## DATA FOR THIS TASK
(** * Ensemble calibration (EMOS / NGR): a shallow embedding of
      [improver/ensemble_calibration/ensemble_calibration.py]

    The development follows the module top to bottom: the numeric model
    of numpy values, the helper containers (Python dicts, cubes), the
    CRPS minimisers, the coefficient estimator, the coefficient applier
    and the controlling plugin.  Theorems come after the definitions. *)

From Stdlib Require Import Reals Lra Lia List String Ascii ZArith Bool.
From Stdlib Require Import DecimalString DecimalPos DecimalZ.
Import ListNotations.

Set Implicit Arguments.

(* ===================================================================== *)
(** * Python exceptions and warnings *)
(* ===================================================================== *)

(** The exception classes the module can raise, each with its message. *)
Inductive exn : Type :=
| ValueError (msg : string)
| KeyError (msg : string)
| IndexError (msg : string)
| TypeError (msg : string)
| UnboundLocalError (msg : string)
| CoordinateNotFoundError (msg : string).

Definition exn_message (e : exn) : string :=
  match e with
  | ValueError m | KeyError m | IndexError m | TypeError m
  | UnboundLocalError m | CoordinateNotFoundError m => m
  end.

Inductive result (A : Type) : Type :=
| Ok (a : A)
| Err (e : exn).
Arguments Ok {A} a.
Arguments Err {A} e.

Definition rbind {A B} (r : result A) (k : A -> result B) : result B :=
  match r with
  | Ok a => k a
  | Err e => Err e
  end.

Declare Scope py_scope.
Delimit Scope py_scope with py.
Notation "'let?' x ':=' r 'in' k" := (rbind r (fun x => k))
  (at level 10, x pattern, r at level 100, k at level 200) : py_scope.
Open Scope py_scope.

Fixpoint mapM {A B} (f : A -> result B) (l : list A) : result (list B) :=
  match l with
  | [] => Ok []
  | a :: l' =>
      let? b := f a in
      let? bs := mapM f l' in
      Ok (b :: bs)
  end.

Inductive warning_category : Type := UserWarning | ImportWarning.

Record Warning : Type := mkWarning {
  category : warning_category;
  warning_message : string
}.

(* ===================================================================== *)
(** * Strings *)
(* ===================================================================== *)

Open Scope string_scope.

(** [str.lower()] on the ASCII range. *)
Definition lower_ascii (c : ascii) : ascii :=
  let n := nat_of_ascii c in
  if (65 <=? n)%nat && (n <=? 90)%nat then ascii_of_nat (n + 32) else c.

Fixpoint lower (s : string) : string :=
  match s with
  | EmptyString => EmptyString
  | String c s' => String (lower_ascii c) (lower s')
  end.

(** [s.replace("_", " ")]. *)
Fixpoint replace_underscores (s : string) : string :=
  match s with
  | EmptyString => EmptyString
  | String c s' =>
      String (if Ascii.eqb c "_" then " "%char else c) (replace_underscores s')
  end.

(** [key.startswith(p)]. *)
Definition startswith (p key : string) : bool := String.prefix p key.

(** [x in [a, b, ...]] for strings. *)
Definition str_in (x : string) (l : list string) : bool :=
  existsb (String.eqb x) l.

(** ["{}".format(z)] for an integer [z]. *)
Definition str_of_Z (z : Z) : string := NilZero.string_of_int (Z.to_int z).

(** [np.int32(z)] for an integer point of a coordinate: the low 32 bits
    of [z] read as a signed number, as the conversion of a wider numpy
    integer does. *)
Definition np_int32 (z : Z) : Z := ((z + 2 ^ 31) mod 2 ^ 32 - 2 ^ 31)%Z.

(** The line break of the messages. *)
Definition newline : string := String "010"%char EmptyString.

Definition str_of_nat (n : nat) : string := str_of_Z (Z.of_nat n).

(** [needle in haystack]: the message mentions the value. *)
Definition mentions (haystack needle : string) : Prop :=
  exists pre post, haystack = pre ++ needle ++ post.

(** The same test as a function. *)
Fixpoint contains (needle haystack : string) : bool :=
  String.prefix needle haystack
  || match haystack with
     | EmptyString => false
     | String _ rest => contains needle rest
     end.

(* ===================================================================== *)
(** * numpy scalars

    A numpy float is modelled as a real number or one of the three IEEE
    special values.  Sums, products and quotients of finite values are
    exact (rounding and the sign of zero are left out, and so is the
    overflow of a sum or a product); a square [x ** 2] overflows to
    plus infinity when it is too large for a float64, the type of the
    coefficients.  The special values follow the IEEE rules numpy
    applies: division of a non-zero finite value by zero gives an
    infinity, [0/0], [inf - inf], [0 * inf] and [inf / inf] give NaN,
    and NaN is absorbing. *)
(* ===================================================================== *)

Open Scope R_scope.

## ASSIGNED TASK
Lines from the beginning of the data above through the line containing "Inductive result (A" are to be returned exactly, and no others.

## ANSWER
(** * Ensemble calibration (EMOS / NGR): a shallow embedding of
      [improver/ensemble_calibration/ensemble_calibration.py]

    The development follows the module top to bottom: the numeric model
    of numpy values, the helper containers (Python dicts, cubes), the
    CRPS minimisers, the coefficient estimator, the coefficient applier
    and the controlling plugin.  Theorems come after the definitions. *)

From Stdlib Require Import Reals Lra Lia List String Ascii ZArith Bool.
From Stdlib Require Import DecimalString DecimalPos DecimalZ.
Import ListNotations.

Set Implicit Arguments.

(* ===================================================================== *)
(** * Python exceptions and warnings *)
(* ===================================================================== *)

(** The exception classes the module can raise, each with its message. *)
Inductive exn : Type :=
| ValueError (msg : string)
| KeyError (msg : string)
| IndexError (msg : string)
| TypeError (msg : string)
| UnboundLocalError (msg : string)
| CoordinateNotFoundError (msg : string).

Definition exn_message (e : exn) : string :=
  match e with
  | ValueError m | KeyError m | IndexError m | TypeError m
  | UnboundLocalError m | CoordinateNotFoundError m => m
  end.

Inductive result (A : Type) : Type :=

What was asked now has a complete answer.